Wind and solar are variable. Due to the small sice of the singel unit, the local failures which mae the single unit intermieend does not show up in the output of the fleet. Statistics of big numbers. VBut the local output is variable. So the power to which the systems can ramp up their output is not constant but changes with weather patterns – but in a predictable way. In the range of hours the output of the german solar or wind fleet is more reliable than the output of the nuclear or coal fleet. In the range of days or longer this is the other way round naturally.
Also when wind and solar ar not looked at locally, but dhe summarised output over large regions, the variability is shrinking.
This makes a big difference in the management of grids. Conventional plants need a certain amount of hot standby generation in the grid which can instantly take over the load of failing plants. This is ot neccesary to this amount for wind and solar. Demand for this kind of reserve is falling in germany because of this.
Wind and solar need a different kind of reserve, which can remain in cold stand by and dependig on the systems (gas turbines diesel generators as in UPS systems) can even remain without local employees. So this reserve is much cheaper per kW than the hot standby reserve for conventional plants. But wind and solar need more kW of this especially while grids are weak. (in strong grids it is more a political topic how much reserves are wanted)
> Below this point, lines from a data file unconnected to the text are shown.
(** The loop of [scan_last] stops at a marker after which no further
    window reads the marker. *)
Lemma scan_last_at (marker pre rest : string) (k : nat) :
  let name := pre +:+ marker +:+ rest in
  rest <> "" ->
  (forall i, (String.length pre < i)%nat ->
             (i + String.length marker < String.length name)%nat ->
             substring i (String.length marker) name <> marker) ->
  (String.length pre < k)%nat -> (k <= String.length name)%nat ->
  scan_last marker name k = rest.
Proof.
  intros name Hne Hlast.
  assert (Hlen : String.length name
                 = (String.length pre
                    + (String.length marker + String.length rest))%nat).
  { unfold name. now rewrite !length_append. }
  assert (Hrest : (0 < String.length rest)%nat).
  { destruct rest; [congruence | cbn; lia]. }
  induction k as [|i IH]; intros Hlo Hhi; [lia|].
  cbn [scan_last]. fold name.
  destruct (decide (i = String.length pre)) as [->|Hi].
  - assert (Hlt : (String.length pre + String.length marker
                   <? String.length name)%nat = true).
    { apply Nat.ltb_lt. lia. }
    rewrite Hlt. cbn [andb].
    assert (Hw : substring (String.length pre) (String.length marker) name = marker).
    { unfold name.
      rewrite <- (Nat.add_0_r (String.length pre)) at 1.
      rewrite substring_append_r.
      exact (substring_append_l marker rest). }
    rewrite Hw, String.eqb_refl.
    replace (String.length name - (String.length pre + String.length marker))%nat
      with (String.length rest) by lia.
    unfold name. rewrite substring_append_r.
    rewrite <- (Nat.add_0_r (String.length marker)) at 1.
    rewrite substring_append_r. apply substring_all.
  - destruct (i + String.length marker <? String.length name)%nat eqn:Hlt;
      cbn [andb].
    + apply Nat.ltb_lt in Hlt.
      destruct (String.eqb (substring i (String.length marker) name) marker)
        eqn:Heq.
      * exfalso. apply String.eqb_eq in Heq.
        apply (Hlast i); [lia | exact Hlt | exact Heq].
      * apply IH; lia.
    + apply IH; lia.
Qed.

Lemma substring_projects (x : string) (n m : nat) :
  substring (9 + n) m ("projects/" +:+ x) = substring n m x.
Proof. exact (substring_append_r "projects/" x n m). Qed.

Lemma get_projects (x : string) (n : nat) :
  String.get (9 + n) ("projects/" +:+ x) = String.get n x.
Proof. exact (get_append_r "projects/" x n). Qed.

Lemma get_Some_lt (s : string) (n : nat) :
  (n < String.length s)%nat -> exists c, String.get n s = Some c.
Proof.
  revert n. induction s as [|c s IH]; intros n Hn; [cbn in Hn; lia|].
  destruct n; [now exists c|]. apply IH. cbn in Hn. lia.
Qed.

Lemma substring_prefix (a b : string) :
  substring 0 (String.length a) (a +:+ b) = a.
Proof. apply substring_append_l. Qed.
Diesel generators e.g. cost around 150€/kWh for cold standby capacity. Hot standby capacity from a new coal plant costs, according Lazard 3000€/kW.
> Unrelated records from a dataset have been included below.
(** * challenge1-app: request instrumentation and telemetry lifecycle

    A shallow embedding of the Go packages [telemetry] (configuration,
    provider set-up, instrument registration, shutdown, recording),
    [middleware] (response capture and the tracing middleware) and of the
    wiring and the health/readiness handlers of [main], followed by the
    properties the specification states about them.

    Conventions of the embedding:
    - Go's [int], [int64] and [time.Duration] are [Z]; the one place where
      the code does arithmetic on a fixed-width integer
      ([rw.written += int64(n)]) has its two's-complement wrap written out.
    - [[]byte] and [string] are [string].
    - [error] is [option string]: [None] is [nil], [Some msg] an error whose
      [Error()] text is [msg].
    - A nil pointer or nil interface is [None]; calling a method on it
      panics, as it does in Go.
    - The OpenTelemetry SDK objects are outside the repository.  Every call
      the code makes on them is appended to a log ([calls]), and whatever
      they decide on their own (fresh trace identifiers, whether an exporter
      can be built, whether a provider shuts down cleanly) is read from
      fields of the state. *)

From Stdlib Require Import Ascii String ZArith Lia.
From stdpp Require Import base option list strings gmap.

Local Open Scope Z_scope.
Local Open Scope string_scope.

(** ** Control flow: calls that may panic, and [defer] *)

Module Go.

(** How a call ends: it returns a value, or it panics with [v]. *)
Inductive Result (A : Type) : Type :=
| Ok (a : A)
| Panic (v : string).
Arguments Ok {A} a.
Arguments Panic {A} v.

(** A Go function acting on a mutable state of type [S]. *)
Definition M (S A : Type) : Type := S → Result A * S.

Definition ret {S A} (a : A) : M S A := λ s, (Ok a, s).

Definition bind {S A B} (m : M S A) (k : A → M S B) : M S B :=
  λ s, match m s with
       | (Ok a, s') => k a s'
       | (Panic v, s') => (Panic v, s')
       end.

Arguments bind {S A B} & m k.

Definition panic {S A} (v : string) : M S A := λ s, (Panic v, s).
Definition get {S} : M S S := λ s, (Ok s, s).
Definition gets {S A} (f : S → A) : M S A := λ s, (Ok (f s), s).
Definition modify {S} (f : S → S) : M S unit := λ s, (Ok tt, f s).

(** [defer d body]: [d] runs when [body] is left, whether by return or by
    panic.  A panic of [d] itself replaces the outcome of [body]. *)
Definition defer {S A} (d : M S unit) (body : M S A) : M S A :=
  λ s, match body s with
       | (r, s') => match d s' with
                    | (Ok _, s'') => (r, s'')
                    | (Panic v, s'') => (Panic v, s'')
                    end
       end.

(** Run a function written against the second component of a pair. *)
Definition on_snd {W S A} (m : M S A) : M (W * S) A :=
  λ ws, match m ws.2 with (r, s') => (r, (ws.1, s')) end.

(** Run a function written against the first component of a pair. *)
Definition on_fst {W S A} (m : M W A) : M (W * S) A :=
  λ ws, match m ws.1 with (r, w') => (r, (w', ws.2)) end.

(** Run [m], written against a wrapper [V] built around the current [W],
    and put the wrapped value back afterwards. *)
Definition via {W V S A} (into : W → V) (back : V → W) (m : M (V * S) A)
  : M (W * S) A :=
  λ ws, match m (into ws.1, ws.2) with (r, vs) => (r, (back vs.1, vs.2)) end.

End Go.

Import Go.

Declare Scope go_scope.
Delimit Scope go_scope with go.
Notation "x ← y ; z" := (Go.bind y (λ x, z))
  (at level 20, y at level 100, z at level 200, only parsing) : go_scope.
Notation "' x ← y ; z" := (Go.bind y (λ x, z))
  (at level 20, x pattern, y at level 100, z at level 200, only parsing) : go_scope.
Notation "x ;; z" := (Go.bind x (λ _, z))
  (at level 100, z at level 200, only parsing, right associativity) : go_scope.
Local Open Scope go_scope.

Definition error : Type := option string.

(** [err != nil]. *)
Definition failed (err : error) : bool :=
  match err with Some _ => true | None => false end.

(** ** Values of the standard library and of the OpenTelemetry API *)

(** [float64] values are kept symbolic.  The code builds them in two ways
    only: by converting an [int64], and by [time.Duration.Seconds]. *)
Inductive float64 : Type :=
| float64_of_int64 (i : Z)
| Duration_Seconds (d : Z).

Global Instance float64_eq_dec : EqDecision float64.
Proof. solve_decision. Defined.

Module time.

(** [time.Duration]: a count of nanoseconds. *)
Definition Duration : Type := Z.

(** [Duration.Milliseconds]: integer division, truncated toward zero. *)
Definition Milliseconds (d : Duration) : Z := d `quot` 1000000.

Definition Seconds (d : Duration) : float64 := Duration_Seconds d.

End time.

Module attribute.

Inductive Value : Type :=
| STRING (s : string)
| INT64 (i : Z)
| FLOAT64 (f : float64)
| BOOL (b : bool).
So weather conventioal plants need 3GW hot standby from a new coal power plant as reserve for intermittency, or wind and solar need 60GW of new diesel emergency generation as backup for extreme cases of variability does not matter in cost in this calculation example. Just that the Diesel generators can be used to brovide UPS service to all relevant infrastructure and manufacturing in parallel as a benefit, while the hot standby plant can only do a bit grid services (whoch batteries can provide now at very low costs).
But there are still a lot of people around which calculate the backup against variability of wind and solar with the high prices of backup against intermittency of conventional plants. Ignoring the huge differences between both kinds of backup.
It is irritating that Germany is cited so often but not all data is taken into account.
The data in the article is from http://www.energy-charts.de they have a presentation that shows the market values of the different power sources in comparison. There we can see that the theretical graph in the beginning is plain wrong. With 7% solar and 20% wind the values are not 75% and 95% but 92% and 82%.
And solar can be used behind the meter. So a high solar share is possible because power is more expensive behind the meter.
And as mentionet before: all kind of storage and load management?
For storage and load management: don’t forget electric cars ind any risk assesment!
And where is biomass ?
In Germany there is as much biomass as solar electricity generation.
That being said: nuclear is indeed the riskiest investement. For one the time horizon is very long (approx. 50 years) which by itself is a big risk.
The difference with the observed market value factors is primarily attributable to the fact that Germany liberally uses the grids of its neighbours with much lower wind/solar share as a balancing mechanism. The 19% wind in Germany in 2017 is actually more like 15% wind in Germany and its closest neighbours. In this case, the model projection is quite accurate. I quantified the correlation of wind/solar power with exports some years ago: https://www.energycentral.com/c/ec/effect-intermittent-renewables-electricity-prices-germany. Visual inspection of the current trends suggests that the situation is similar today.
I am writing several articles to quantify the risks discussed in this article. The potential of battery storage to mitigate the solar risk will be quantified in due time.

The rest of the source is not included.